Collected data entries
________
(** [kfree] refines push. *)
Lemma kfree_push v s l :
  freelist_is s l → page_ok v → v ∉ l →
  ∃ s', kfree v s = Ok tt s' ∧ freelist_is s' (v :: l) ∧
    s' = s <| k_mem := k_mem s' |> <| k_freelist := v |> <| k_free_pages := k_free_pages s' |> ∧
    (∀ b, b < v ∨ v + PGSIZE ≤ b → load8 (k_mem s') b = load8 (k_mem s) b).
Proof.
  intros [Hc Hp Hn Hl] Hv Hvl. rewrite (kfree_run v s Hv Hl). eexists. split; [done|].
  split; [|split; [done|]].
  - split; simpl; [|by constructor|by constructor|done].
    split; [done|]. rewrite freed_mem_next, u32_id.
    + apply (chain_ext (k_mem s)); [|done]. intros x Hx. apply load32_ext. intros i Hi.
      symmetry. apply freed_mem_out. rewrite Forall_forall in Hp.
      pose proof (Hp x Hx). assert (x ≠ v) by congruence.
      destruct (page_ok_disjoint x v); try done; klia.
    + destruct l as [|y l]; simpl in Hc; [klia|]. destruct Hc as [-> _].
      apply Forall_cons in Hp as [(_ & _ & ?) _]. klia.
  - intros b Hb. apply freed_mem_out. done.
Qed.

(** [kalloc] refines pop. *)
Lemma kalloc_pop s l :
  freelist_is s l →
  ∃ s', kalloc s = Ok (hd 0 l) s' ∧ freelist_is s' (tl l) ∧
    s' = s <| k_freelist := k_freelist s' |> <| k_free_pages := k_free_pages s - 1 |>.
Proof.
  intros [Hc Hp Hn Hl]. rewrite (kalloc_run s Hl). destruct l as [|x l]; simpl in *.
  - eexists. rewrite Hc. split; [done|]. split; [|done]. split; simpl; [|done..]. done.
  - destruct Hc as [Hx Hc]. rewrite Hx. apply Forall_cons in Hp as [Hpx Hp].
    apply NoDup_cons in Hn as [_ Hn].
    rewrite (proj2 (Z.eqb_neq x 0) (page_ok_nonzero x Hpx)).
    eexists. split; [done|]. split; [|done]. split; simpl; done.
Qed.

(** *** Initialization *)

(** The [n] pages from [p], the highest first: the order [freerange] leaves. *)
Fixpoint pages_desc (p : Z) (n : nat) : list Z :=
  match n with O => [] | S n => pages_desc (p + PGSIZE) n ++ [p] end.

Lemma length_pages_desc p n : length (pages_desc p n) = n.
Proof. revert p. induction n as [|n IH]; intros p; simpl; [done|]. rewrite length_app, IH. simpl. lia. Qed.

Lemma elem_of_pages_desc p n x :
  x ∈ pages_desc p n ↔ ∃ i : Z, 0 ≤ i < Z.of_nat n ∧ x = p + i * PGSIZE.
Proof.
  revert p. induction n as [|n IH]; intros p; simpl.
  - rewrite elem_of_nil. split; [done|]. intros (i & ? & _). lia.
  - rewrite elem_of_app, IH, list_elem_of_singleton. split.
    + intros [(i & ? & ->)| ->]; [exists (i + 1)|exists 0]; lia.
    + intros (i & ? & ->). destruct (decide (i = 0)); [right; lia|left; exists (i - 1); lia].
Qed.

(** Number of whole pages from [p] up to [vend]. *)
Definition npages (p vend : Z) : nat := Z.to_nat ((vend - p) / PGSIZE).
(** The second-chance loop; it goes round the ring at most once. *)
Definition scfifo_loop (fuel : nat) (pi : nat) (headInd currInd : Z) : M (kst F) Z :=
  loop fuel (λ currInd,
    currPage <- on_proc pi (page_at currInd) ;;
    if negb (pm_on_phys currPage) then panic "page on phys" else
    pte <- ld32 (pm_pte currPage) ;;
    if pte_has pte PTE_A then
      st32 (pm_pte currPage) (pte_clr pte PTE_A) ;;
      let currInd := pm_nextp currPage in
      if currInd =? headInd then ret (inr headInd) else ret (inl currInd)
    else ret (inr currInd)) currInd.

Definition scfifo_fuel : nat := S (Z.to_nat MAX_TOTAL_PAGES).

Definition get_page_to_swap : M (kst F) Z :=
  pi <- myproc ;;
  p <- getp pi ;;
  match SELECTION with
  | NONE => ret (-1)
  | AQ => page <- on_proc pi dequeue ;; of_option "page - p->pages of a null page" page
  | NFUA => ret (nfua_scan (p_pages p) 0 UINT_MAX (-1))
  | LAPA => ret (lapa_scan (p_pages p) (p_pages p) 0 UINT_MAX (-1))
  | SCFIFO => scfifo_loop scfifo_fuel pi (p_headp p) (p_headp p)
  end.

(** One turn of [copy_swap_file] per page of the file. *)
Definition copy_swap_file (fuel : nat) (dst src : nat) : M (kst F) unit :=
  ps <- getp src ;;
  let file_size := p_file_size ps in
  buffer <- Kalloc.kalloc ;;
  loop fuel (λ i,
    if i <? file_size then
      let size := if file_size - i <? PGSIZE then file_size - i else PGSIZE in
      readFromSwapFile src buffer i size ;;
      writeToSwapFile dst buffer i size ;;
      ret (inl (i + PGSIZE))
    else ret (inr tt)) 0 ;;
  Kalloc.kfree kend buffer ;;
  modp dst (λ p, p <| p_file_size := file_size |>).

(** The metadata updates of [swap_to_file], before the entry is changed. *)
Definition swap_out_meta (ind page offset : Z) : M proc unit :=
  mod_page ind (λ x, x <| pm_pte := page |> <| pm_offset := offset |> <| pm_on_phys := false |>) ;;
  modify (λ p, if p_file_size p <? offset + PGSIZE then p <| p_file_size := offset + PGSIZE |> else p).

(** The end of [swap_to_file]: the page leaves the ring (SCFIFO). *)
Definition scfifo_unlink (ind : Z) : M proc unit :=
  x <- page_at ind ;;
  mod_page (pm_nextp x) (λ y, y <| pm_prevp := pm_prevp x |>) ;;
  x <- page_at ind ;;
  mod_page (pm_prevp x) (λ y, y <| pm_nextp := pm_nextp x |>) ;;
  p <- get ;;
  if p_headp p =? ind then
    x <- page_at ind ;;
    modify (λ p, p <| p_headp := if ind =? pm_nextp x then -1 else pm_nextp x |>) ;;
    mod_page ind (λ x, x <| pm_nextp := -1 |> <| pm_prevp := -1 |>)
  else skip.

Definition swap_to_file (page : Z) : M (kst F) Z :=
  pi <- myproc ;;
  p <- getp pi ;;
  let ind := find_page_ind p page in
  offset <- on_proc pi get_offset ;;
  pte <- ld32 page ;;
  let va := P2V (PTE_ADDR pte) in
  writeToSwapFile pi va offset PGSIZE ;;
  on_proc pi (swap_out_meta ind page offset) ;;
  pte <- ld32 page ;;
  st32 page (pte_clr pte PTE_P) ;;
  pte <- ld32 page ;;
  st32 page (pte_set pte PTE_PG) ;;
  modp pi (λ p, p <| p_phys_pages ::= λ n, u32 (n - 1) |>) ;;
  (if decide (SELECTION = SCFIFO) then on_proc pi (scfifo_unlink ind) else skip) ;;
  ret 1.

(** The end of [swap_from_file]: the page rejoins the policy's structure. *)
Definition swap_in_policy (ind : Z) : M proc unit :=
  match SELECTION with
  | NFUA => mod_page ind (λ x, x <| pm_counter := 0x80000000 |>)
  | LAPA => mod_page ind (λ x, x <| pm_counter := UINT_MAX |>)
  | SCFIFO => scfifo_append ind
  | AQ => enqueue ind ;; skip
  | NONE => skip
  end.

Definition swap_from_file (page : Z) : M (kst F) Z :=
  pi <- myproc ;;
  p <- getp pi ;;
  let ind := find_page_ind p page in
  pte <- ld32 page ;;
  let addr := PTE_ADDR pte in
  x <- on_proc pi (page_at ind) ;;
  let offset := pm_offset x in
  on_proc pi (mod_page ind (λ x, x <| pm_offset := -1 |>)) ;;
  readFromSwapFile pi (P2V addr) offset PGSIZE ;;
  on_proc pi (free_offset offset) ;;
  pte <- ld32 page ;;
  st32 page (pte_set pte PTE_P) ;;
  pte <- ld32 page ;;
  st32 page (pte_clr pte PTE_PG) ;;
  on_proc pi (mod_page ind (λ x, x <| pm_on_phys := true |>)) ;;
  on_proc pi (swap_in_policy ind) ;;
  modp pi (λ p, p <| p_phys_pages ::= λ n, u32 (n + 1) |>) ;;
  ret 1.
________
▶ _Your task_: Above this instruction are the records; retype exactly the lines from the one containing "on_proc pi (free_offset offset) ;;" up to and including the one containing "on_proc pi (swap_in_policy ind) ;;".

▶ _Your response_:
  on_proc pi (free_offset offset) ;;
  pte <- ld32 page ;;
  st32 page (pte_set pte PTE_P) ;;
  pte <- ld32 page ;;
  st32 page (pte_clr pte PTE_PG) ;;
  on_proc pi (mod_page ind (λ x, x <| pm_on_phys := true |>)) ;;
  on_proc pi (swap_in_policy ind) ;;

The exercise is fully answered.